Records provided Block Start

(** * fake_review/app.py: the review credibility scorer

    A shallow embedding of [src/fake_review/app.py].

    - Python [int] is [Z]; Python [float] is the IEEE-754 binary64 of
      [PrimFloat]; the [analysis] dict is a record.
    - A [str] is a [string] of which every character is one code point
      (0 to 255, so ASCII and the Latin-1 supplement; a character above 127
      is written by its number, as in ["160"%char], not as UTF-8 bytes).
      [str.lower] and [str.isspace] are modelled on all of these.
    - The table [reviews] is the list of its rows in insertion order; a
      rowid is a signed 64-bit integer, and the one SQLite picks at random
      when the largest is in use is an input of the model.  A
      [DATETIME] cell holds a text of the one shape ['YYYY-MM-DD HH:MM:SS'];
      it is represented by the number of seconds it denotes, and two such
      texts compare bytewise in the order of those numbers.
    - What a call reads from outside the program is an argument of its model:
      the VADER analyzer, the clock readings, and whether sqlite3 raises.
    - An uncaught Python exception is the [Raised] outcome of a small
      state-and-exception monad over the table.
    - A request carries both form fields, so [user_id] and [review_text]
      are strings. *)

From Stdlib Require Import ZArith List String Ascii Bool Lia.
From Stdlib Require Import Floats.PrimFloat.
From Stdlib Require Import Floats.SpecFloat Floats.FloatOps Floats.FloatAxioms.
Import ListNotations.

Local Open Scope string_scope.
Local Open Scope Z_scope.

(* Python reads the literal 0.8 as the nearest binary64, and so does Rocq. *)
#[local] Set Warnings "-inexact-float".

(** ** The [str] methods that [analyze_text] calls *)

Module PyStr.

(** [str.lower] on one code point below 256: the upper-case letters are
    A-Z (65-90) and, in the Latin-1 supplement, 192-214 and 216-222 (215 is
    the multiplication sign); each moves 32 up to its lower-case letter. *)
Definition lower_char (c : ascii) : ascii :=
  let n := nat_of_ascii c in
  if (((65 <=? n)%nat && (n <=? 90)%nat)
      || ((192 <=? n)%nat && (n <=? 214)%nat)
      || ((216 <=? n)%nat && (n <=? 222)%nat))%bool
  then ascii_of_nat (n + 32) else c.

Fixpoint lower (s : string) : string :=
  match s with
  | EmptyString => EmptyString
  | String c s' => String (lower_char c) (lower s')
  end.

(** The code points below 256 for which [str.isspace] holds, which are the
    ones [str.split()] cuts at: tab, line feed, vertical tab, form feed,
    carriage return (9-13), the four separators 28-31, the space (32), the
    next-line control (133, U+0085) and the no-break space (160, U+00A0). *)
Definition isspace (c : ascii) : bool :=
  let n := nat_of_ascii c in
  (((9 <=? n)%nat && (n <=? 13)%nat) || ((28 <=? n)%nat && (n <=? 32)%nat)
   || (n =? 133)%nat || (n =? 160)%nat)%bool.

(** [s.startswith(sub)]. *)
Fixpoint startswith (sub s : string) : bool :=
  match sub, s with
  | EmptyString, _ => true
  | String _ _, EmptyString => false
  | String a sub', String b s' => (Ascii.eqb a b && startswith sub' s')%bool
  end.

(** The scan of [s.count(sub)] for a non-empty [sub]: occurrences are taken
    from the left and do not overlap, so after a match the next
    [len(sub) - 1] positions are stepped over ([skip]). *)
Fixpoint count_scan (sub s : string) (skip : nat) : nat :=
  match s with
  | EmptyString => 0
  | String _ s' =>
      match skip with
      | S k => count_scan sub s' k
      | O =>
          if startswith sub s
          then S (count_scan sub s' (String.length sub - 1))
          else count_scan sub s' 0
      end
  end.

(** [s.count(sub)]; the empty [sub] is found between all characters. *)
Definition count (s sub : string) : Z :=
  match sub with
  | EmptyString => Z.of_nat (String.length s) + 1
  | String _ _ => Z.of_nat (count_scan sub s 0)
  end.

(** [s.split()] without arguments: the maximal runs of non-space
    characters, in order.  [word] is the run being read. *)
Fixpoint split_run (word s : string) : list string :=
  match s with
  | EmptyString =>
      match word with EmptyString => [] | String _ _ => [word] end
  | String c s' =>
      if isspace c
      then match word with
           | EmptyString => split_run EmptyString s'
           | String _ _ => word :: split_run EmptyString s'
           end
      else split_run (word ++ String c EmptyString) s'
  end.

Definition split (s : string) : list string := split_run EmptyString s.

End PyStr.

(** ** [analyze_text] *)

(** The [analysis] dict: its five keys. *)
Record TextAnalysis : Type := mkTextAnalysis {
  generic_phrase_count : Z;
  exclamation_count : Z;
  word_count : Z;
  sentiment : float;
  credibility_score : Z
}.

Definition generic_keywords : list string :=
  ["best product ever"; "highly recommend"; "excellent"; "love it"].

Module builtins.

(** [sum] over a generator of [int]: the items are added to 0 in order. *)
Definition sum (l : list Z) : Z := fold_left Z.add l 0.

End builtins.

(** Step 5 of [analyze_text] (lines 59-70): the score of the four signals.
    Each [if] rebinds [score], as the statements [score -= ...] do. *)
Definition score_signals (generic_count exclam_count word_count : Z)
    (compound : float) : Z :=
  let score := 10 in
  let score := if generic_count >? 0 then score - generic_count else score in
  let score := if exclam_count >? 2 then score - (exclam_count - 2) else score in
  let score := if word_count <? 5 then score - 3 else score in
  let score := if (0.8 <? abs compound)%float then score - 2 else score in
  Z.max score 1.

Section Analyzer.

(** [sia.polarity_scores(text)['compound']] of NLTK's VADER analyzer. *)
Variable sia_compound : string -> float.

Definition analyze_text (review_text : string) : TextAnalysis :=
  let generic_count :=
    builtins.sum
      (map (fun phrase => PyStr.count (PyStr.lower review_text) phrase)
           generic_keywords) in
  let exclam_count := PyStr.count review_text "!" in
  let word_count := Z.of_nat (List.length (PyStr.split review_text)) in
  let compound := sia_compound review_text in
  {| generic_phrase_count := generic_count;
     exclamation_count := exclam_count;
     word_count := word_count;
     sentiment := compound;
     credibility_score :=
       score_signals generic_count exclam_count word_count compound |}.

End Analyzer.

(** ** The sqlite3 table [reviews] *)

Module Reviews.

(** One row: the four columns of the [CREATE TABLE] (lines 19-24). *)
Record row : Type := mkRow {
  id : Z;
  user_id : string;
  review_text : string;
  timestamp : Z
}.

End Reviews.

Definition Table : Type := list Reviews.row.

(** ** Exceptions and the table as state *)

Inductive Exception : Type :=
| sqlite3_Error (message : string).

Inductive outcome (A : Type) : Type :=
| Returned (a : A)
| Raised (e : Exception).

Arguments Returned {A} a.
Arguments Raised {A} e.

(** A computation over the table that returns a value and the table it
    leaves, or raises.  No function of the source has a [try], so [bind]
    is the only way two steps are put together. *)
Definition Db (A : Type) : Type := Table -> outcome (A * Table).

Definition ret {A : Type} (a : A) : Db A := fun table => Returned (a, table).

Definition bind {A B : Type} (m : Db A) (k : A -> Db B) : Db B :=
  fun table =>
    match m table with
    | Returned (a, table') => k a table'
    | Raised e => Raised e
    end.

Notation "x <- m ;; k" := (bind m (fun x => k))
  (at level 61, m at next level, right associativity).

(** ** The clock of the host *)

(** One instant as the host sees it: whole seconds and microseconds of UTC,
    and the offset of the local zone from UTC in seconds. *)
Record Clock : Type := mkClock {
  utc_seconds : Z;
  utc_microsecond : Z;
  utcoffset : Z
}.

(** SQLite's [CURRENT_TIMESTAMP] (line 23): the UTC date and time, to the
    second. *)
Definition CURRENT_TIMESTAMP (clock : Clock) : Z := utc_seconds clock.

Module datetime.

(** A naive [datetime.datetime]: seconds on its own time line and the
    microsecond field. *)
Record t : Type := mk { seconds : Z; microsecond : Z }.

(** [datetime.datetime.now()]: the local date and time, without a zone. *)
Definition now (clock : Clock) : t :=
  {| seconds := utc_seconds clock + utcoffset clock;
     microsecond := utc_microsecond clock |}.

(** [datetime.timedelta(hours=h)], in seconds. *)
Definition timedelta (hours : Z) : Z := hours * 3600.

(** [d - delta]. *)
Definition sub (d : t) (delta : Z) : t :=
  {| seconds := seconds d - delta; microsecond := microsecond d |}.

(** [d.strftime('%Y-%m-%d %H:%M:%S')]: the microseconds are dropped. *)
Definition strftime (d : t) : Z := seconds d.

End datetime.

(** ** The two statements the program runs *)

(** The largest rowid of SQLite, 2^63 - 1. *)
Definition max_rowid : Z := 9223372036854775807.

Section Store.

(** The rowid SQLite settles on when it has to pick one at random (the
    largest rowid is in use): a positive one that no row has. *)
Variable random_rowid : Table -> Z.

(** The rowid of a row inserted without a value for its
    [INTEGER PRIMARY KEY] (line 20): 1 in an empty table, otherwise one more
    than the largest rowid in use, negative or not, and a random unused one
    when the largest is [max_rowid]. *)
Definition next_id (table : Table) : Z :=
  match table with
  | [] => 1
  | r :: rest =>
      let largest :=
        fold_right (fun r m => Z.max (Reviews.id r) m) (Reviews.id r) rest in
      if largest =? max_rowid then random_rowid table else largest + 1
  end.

Records provided Block End

## Exercise brief
Lines wanted from the listing above: the line with "leaves, or raises." up to and including the line with "Definition sub (d". Please write them out exactly, adding nothing else.

## Result of this task
    leaves, or raises.  No function of the source has a [try], so [bind]
    is the only way two steps are put together. *)
Definition Db (A : Type) : Type := Table -> outcome (A * Table).

Definition ret {A : Type} (a : A) : Db A := fun table => Returned (a, table).

Definition bind {A B : Type} (m : Db A) (k : A -> Db B) : Db B :=
  fun table =>
    match m table with
    | Returned (a, table') => k a table'
    | Raised e => Raised e
    end.

Notation "x <- m ;; k" := (bind m (fun x => k))
  (at level 61, m at next level, right associativity).

(** ** The clock of the host *)

(** One instant as the host sees it: whole seconds and microseconds of UTC,
    and the offset of the local zone from UTC in seconds. *)
Record Clock : Type := mkClock {
  utc_seconds : Z;
  utc_microsecond : Z;
  utcoffset : Z
}.

(** SQLite's [CURRENT_TIMESTAMP] (line 23): the UTC date and time, to the
    second. *)
Definition CURRENT_TIMESTAMP (clock : Clock) : Z := utc_seconds clock.

Module datetime.

(** A naive [datetime.datetime]: seconds on its own time line and the
    microsecond field. *)
Record t : Type := mk { seconds : Z; microsecond : Z }.

(** [datetime.datetime.now()]: the local date and time, without a zone. *)
Definition now (clock : Clock) : t :=
  {| seconds := utc_seconds clock + utcoffset clock;
     microsecond := utc_microsecond clock |}.

(** [datetime.timedelta(hours=h)], in seconds. *)
Definition timedelta (hours : Z) : Z := hours * 3600.

(** [d - delta]. *)
Definition sub (d : t) (delta : Z) : t :=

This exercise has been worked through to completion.